While the league’s handles have taken to sharing early and often into the upstart tour’s second-ever offseason, the league’s executives have apparently been coy with the details of the season schedule for 2024.
That seems to have frustrated one of the league’s biggest stars, Brooks Koepka, who has taken to the social media battleground against his employer. Over the weekend, the five-time major champ and former World No. 1 went to Instagram twice to express his frustration with his home tour for the way it has handled the league’s 2024 schedule, which evidently remains a mystery to just about everyone involved in the league, players included.
The situation started on Saturday, minutes after the league posted a mock Instagram DM inbox with the caption, “Who’s DM are you replying to?”
“The DM with the schedule for next year would be nice,” Koepka said first — a comment he later deleted.

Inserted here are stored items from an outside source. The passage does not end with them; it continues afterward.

(** Both outcomes of the comparison occur once the constructors accept
    the calls: from [world43] the candidate wins every game and is
    promoted, from [world0] it is not; the round's checkpoint is written
    either way. *)
Lemma alphago_round_both_outcomes :
  (exists p' w',
     alphago_round (I := imports_tau) 10 (nim 3) create_estimator
       (config 1 1 None) 0 players0 world43 = (Ok p', w') /\
     files w' !! "ckpt/0.checkpoint"%string
       = Some (Checkpoint (training_player p')) /\
     self_play_player p' = training_player p' /\
     self_play_player p' <> self_play_player players0) /\
  (exists p' w',
     alphago_round (I := imports_tau) 10 (nim 3) create_estimator
       (config 1 1 None) 0 players0 world0 = (Ok p', w') /\
     files w' !! "ckpt/0.checkpoint"%string
       = Some (Checkpoint (training_player p')) /\
     self_play_player p' = self_play_player players0 /\
     self_play_player p' <> training_player p').
Proof.
  split; eexists _, _; (split; [vm_compute; reflexivity|]);
    (split; [vm_compute; reflexivity|]);
    split; [reflexivity|discriminate|reflexivity|discriminate].
Qed.

(** C4, on the code: with the player module of the sources the first
    round of [train_alphago], an evaluating one, ends in the [TypeError]
    of the match: no win rate is measured, no checkpoint is written and
    the reference estimator is never replaced. *)
Theorem train_alphago_evaluation_raises :
  exists w',
    train_alphago_players (I := imports_src) 10 (nim 3) create_estimator
      (config 1 1 None) world0 = (Raise TypeError, w') /\
    0 `mod` evaluate_every (config 1 1 None) = 0 /\
    files w' = ∅.
Proof. eexists. repeat split; vm_compute; reflexivity. Qed.

End OnNim.

(** ** Further properties of the example builder *)

Section ExampleBuilderFurther.
Context `{U : Universe}.
Implicit Types (game : Game) (c : Caller) (indices : gmap Action Z).

Lemma zip3_length_min {A B C} (l1 : list A) (l2 : list B) (l3 : list C) :
  length (zip3 l1 l2 l3)
  = (length l1 `min` (length l2 `min` length l3))%nat.
Proof.
  revert l2 l3. induction l1 as [|a l1 IH]; intros [|b l2] [|c l3];
    simpl; try done; try lia.
  by rewrite IH.
Qed.

Lemma length_removelast_pred {A} (l : list A) :
  length (removelast l) = (length l - 1)%nat.
Proof.
  destruct l as [|x l _] using rev_ind; [done|].
  rewrite removelast_last, length_app. simpl. lia.
Qed.

Lemma setitem_Ok v i x v' :
  setitem v i x = Ok v' ->
  - Z.of_nat (length v) <= i < Z.of_nat (length v) /\
  (position (length v) i < length v)%nat /\
  v' = <[position (length v) i := x]> v.
Proof.
  unfold setitem, position.
  destruct (decide (0 <= i < Z.of_nat (length v))) as [Hi|Hi].
  - intros [= <-]. rewrite decide_True by lia. repeat split; lia.
  - destruct (decide (- Z.of_nat (length v) <= i < 0)) as [Hn|Hn]; [|done].
    intros [= <-]. rewrite decide_False by lia. repeat split; lia.
Qed.

Lemma fill_probs_app indices (l1 l2 : list (Action * float)) v :
  fill_probs indices (l1 ++ l2) v
  = fill_probs indices l1 v ≫= fill_probs indices l2.
Proof.
  revert v. induction l1 as [|[a p] l1 IH]; intros v; simpl; [done|].
  destruct (getitem indices a) as [i| |]; simpl; try done.
  destruct (setitem v i p) as [v1| |]; simpl; try done.
Qed.

Lemma fill_probs_Ok_indexed indices (items : list (Action * float)) v v' :
  fill_probs indices items v = Ok v' ->
  forall a p, (a, p) ∈ items ->
    exists i, indices !! a = Some i /\
      - Z.of_nat (length v) <= i < Z.of_nat (length v).
Proof.
  revert v. induction items as [|[a0 p0] items IH]; intros v; simpl.
  - by intros _ a p ?%elem_of_nil.
  - intros (i & Hi%getitem_Ok & (v1 & Hset & Hrest)%result_bind_Ok)
      %result_bind_Ok a p [[= -> ->]|Hin]%elem_of_cons.
    + exists i. split; [done|]. by apply setitem_Ok in Hset as [? _].
    + rewrite <- (setitem_length _ _ _ _ Hset). by apply (IH v1 Hrest a p).
Qed.

Lemma fill_probs_unnamed indices (items : list (Action * float)) v v' j :
  fill_probs indices items v = Ok v' ->
  (forall a p i, (a, p) ∈ items -> indices !! a = Some i ->
     position (length v) i <> j) ->
  v' !! j = v !! j.
Proof.
  revert v. induction items as [|[a0 p0] items IH]; intros v; simpl.
  - by intros [= <-].
  - intros (i & Hi%getitem_Ok & (v1 & Hset & Hrest)%result_bind_Ok)
      %result_bind_Ok Hj.
    pose proof (setitem_length _ _ _ _ Hset) as Hlen.
    apply setitem_Ok in Hset as (_ & _ & ->).
    rewrite (IH _ Hrest).
    + apply list_lookup_insert_ne. apply (Hj a0 p0 i); [|done].
      apply list_elem_of_here.
    + intros a p k Hin Hk. rewrite Hlen. apply (Hj a p k); [|done].
      by apply list_elem_of_further.
Qed.

(** X1: when [process_self_play_data] returns, it has paired states,
    actions and probability maps position by position and stopped at the
    shortest of the three lists (the states without the last): surplus
    entries are ignored without an error, and example i carries action i
    and the dense vector of map i. *)
Theorem process_self_play_data_zip game c data :
  (process_self_play_data game c).1 = Ok data ->
  length data
    = ((length (states_ c) - 1) `min`
       (length (actions_ c) `min` length (action_probs_ c)))%nat /\
  forall i ex, data !! i = Some ex ->
    exists probs,
      actions_ c !! i = Some (ex_action ex) /\
      action_probs_ c !! i = Some probs /\
      dense_policy (action_indices c) probs = Ok (ex_probs ex).
Proof.
  intros (final & outcome & Hlast & Hu & Hall)%process_self_play_data_Ok.
  split.
  - rewrite <- (Forall2_length _ _ _ Hall), zip3_length_min.
    by rewrite length_removelast_pred.
  - intros i ex Hex.
    destruct (Forall2_lookup_r _ _ _ _ _ Hall Hex)
      as ([[s a] probs] & Hsap & Hbuild).
    apply zip3_lookup in Hsap as (_ & Ha & Hp).
    apply build_example_Ok in Hbuild as (_ & Hdense & _ & ->).
    by exists probs.
Qed.

(** X2: [process_self_play_data] returns only if every action of every
    probability map it pairs with a state is a key of [action_indices]
    with an index the vector accepts, from [-len(action_indices)] up to
    [len(action_indices) - 1]. *)
Theorem process_self_play_data_indexed game c data i ex probs a p :
  (process_self_play_data game c).1 = Ok data ->
  data !! i = Some ex ->
  action_probs_ c !! i = Some probs ->
  (a, p) ∈ probs ->
  exists j, action_indices c !! a = Some j /\
    - Z.of_nat (size (action_indices c)) <= j
      < Z.of_nat (size (action_indices c)).
Proof.
  intros (final & outcome & Hlast & Hu & Hall)%process_self_play_data_Ok
    Hex Hprobs Hin.
  destruct (Forall2_lookup_r _ _ _ _ _ Hall Hex)
    as ([[s a'] probs'] & Hsap & Hbuild).
  apply zip3_lookup in Hsap as (_ & _ & Hp).
  assert (probs' = probs) as -> by congruence.
  apply build_example_Ok in Hbuild as (_ & Hdense & _).
  unfold dense_policy in Hdense.
  destruct (fill_probs_Ok_indexed _ _ _ _ Hdense a p Hin) as (j & Hj & Hr).
  exists j. split; [done|].
  unfold zeros in Hr. by rewrite length_replicate in Hr.
Qed.

(** X3: on an empty list of states the call raises [IndexError] at the
    pop and leaves the argument objects as they were. *)
Theorem process_self_play_data_empty game c :
  states_ c = [] ->
  process_self_play_data game c = (Raise IndexError, c).
Proof.
  intros Hs. unfold process_self_play_data, mbind, stateful_bind, sbind.
  unfold pop_states. by rewrite Hs.
Qed.

(** X4: the dense policy vector has one entry per key of
    [action_indices], and every entry that no action of the map names,
    directly or counted from the end, is 0. *)
Theorem dense_policy_unnamed_zero indices (probs : list (Action * float))
    v j :
  dense_policy indices probs = Ok v ->
  (j < size indices)%nat ->
  (forall a p i, (a, p) ∈ probs -> indices !! a = Some i ->
     position (size indices) i <> j) ->
  length v = size indices /\ v !! j = Some fzero.
Proof.
  unfold dense_policy. intros Hfill Hj Hnamed.
  pose proof (fill_probs_length _ _ _ _ Hfill) as Hlen.
  unfold zeros in Hlen. rewrite length_replicate in Hlen.
  split; [done|].
  rewrite (fill_probs_unnamed _ _ _ _ j Hfill).
  - unfold zeros. by apply lookup_replicate_2.
  - intros a p i Hin Hi. unfold zeros. rewrite length_replicate.
    by apply (Hnamed a p i).
Qed.

(** X5: when two actions of a map name the same entry, the later one
    wins: after the loop the entry named by the map's last item holds
    that item's probability. *)
Theorem dense_policy_last_wins indices (probs : list (Action * float))
    a p i v :
  dense_policy indices (probs ++ [(a, p)]) = Ok v ->
  indices !! a = Some i ->
  v !! position (size indices) i = Some p.
Proof.
  unfold dense_policy. rewrite fill_probs_app.
  intros (v1 & Hfill & Hlast)%result_bind_Ok Hi.
  pose proof (fill_probs_length _ _ _ _ Hfill) as Hlen.
  unfold zeros in Hlen. rewrite length_replicate in Hlen.
  simpl in Hlast. unfold getitem in Hlast. rewrite Hi in Hlast.
  simpl in Hlast.
  apply result_bind_Ok in Hlast as (v2 & Hset & [= <-]).
  apply setitem_Ok in Hset as (_ & Hpos & ->).
  rewrite <- Hlen. by apply list_lookup_insert_eq.
Qed.

End ExampleBuilderFurther.

(** ** The replay data *)

Section ReplayData.
Context `{U : Universe}.

Lemma slice_last_suffix {A} (n : Z) (l : list A) :
  slice_last n l `suffix_of` l.
Proof. unfold slice_last. case_decide; apply suffix_drop. Qed.

Lemma slice_last_length {A} (n : Z) (l : list A) :
  length (slice_last n l)
  = if decide (0 < n) then (Z.to_nat n `min` length l)%nat
    else (length l - Z.to_nat (- n))%nat.
Proof. unfold slice_last. case_decide; rewrite length_drop; lia. Qed.

Lemma process_training_data_all_length
    (self_play_data : list (Z * list Example)) :
  length (process_training_data self_play_data None)
  = sum_list (map (fun kv => length kv.2) self_play_data).
Proof.
  unfold process_training_data.
  induction self_play_data as [|[index game_log] d IH]; [done|].
  rewrite bind_cons, length_app, IH. simpl. by rewrite length_map.
Qed.

Lemma process_training_data_all
    (self_play_data : list (Z * list Example)) :
  process_training_data self_play_data None
  = map (fun ex => (ex_state ex, ex_probs ex, ex_z ex))
      (concat (map snd self_play_data)).
Proof.
  unfold process_training_data.
  induction self_play_data as [|[index game_log] d IH]; [done|].
  rewrite bind_cons, IH. simpl. by rewrite map_app.
Qed.

(** X6: [process_training_data] goes through the game logs in the order of
    the dictionary and through each log from its first example to its
    last, and lists the (state, probs_vector, z) of each example, the
    action left out: one tuple per example.  With a [replay_length] it
    returns a suffix of that list: the last [replay_length] tuples (all of
    them if there are fewer) for a positive value, the list without its
    first [-replay_length] tuples for a negative one, and the whole list
    for 0. *)
Theorem process_training_data_replay
    (self_play_data : list (Z * list Example)) (n : Z) :
  let every := process_training_data self_play_data None in
  let kept := process_training_data self_play_data (Some n) in
  every = map (fun ex => (ex_state ex, ex_probs ex, ex_z ex))
            (concat (map snd self_play_data)) /\
  length every = sum_list (map (fun kv => length kv.2) self_play_data) /\
  kept `suffix_of` every /\
  length kept
    = (if decide (0 < n) then (Z.to_nat n `min` length every)%nat
       else (length every - Z.to_nat (- n))%nat) /\
  process_training_data self_play_data (Some 0) = every.
Proof.
  simpl. split; [apply process_training_data_all|].
  split; [apply process_training_data_all_length|].
  split; [apply slice_last_suffix|].
  split; [apply slice_last_length|]. done.
Qed.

The next day, after the league’s official handle posted a second picture of Koepka, he fired another shot.
“We don’t know what course cause we haven’t seen the schedule,” he said.
While player frustrations are far from an unusual piece of the golf world, they do represent a unique development in the world of LIV. Koepka’s comments weren’t much, but they represented some of the most public internal criticism that LIV has received since its creation. In fact, almost all of the internal communication from LIV since its inception has painted a rosy picture of the league, where a lighter playing schedule has long been considered one of the chief attractions.
The last 12 months have created cracks in that foundation, though, specifically the expansion of the league from a 12-event first season to a 14-event season 2. The added playing schedule brings the total number of events played by LIV’s stars to 18 (the 14 LIV events plus the four majors), roughly similar to the number of events played by the average PGA Tour star. Add in the fact that LIV’s disruptor status leaves far less certainty on its annual schedule, where cities and courses are regularly swapped, and suddenly the LIV schedule “strength” begins to look more like a weakness.
The schedule, of course, is a highly charged piece of information for golfers, most of whom spend more than half the year on the road. While there’s plenty of room to criticize the current PGA Tour schedule, its continuity of events from year to year has engendered a certain sense of tradition among the playing class.
LIV has yet to find that, as the apparent scramble around its ’24 schedule only underscores. Even as the PGA Tour and LPGA have released schedules, the only event currently cemented on LIV’s ’24 schedule is a trip halfway around the world to LIV Adelaide, site of the league’s most popular tournament in ’23.
It’s early yet to say the league is in crisis about its schedule. After all, LIV didn’t begin its 2023 season until late-February, nearly six weeks after the start of the Tour season. But it’s worth noting that Koepka’s criticisms are not nothing. By this point in 2022, LIV’s 2023 schedule had already been out for more than a month.
The man behind the criticisms only adds to the story. Even if he’s earned a reputation as a sometimes surly competitor, Koepka is unquestionably one of golf’s biggest voices. And, as his home tour’s only reigning major champ heading in ’24, you can bet his words hold an extra weight around LIV HQ.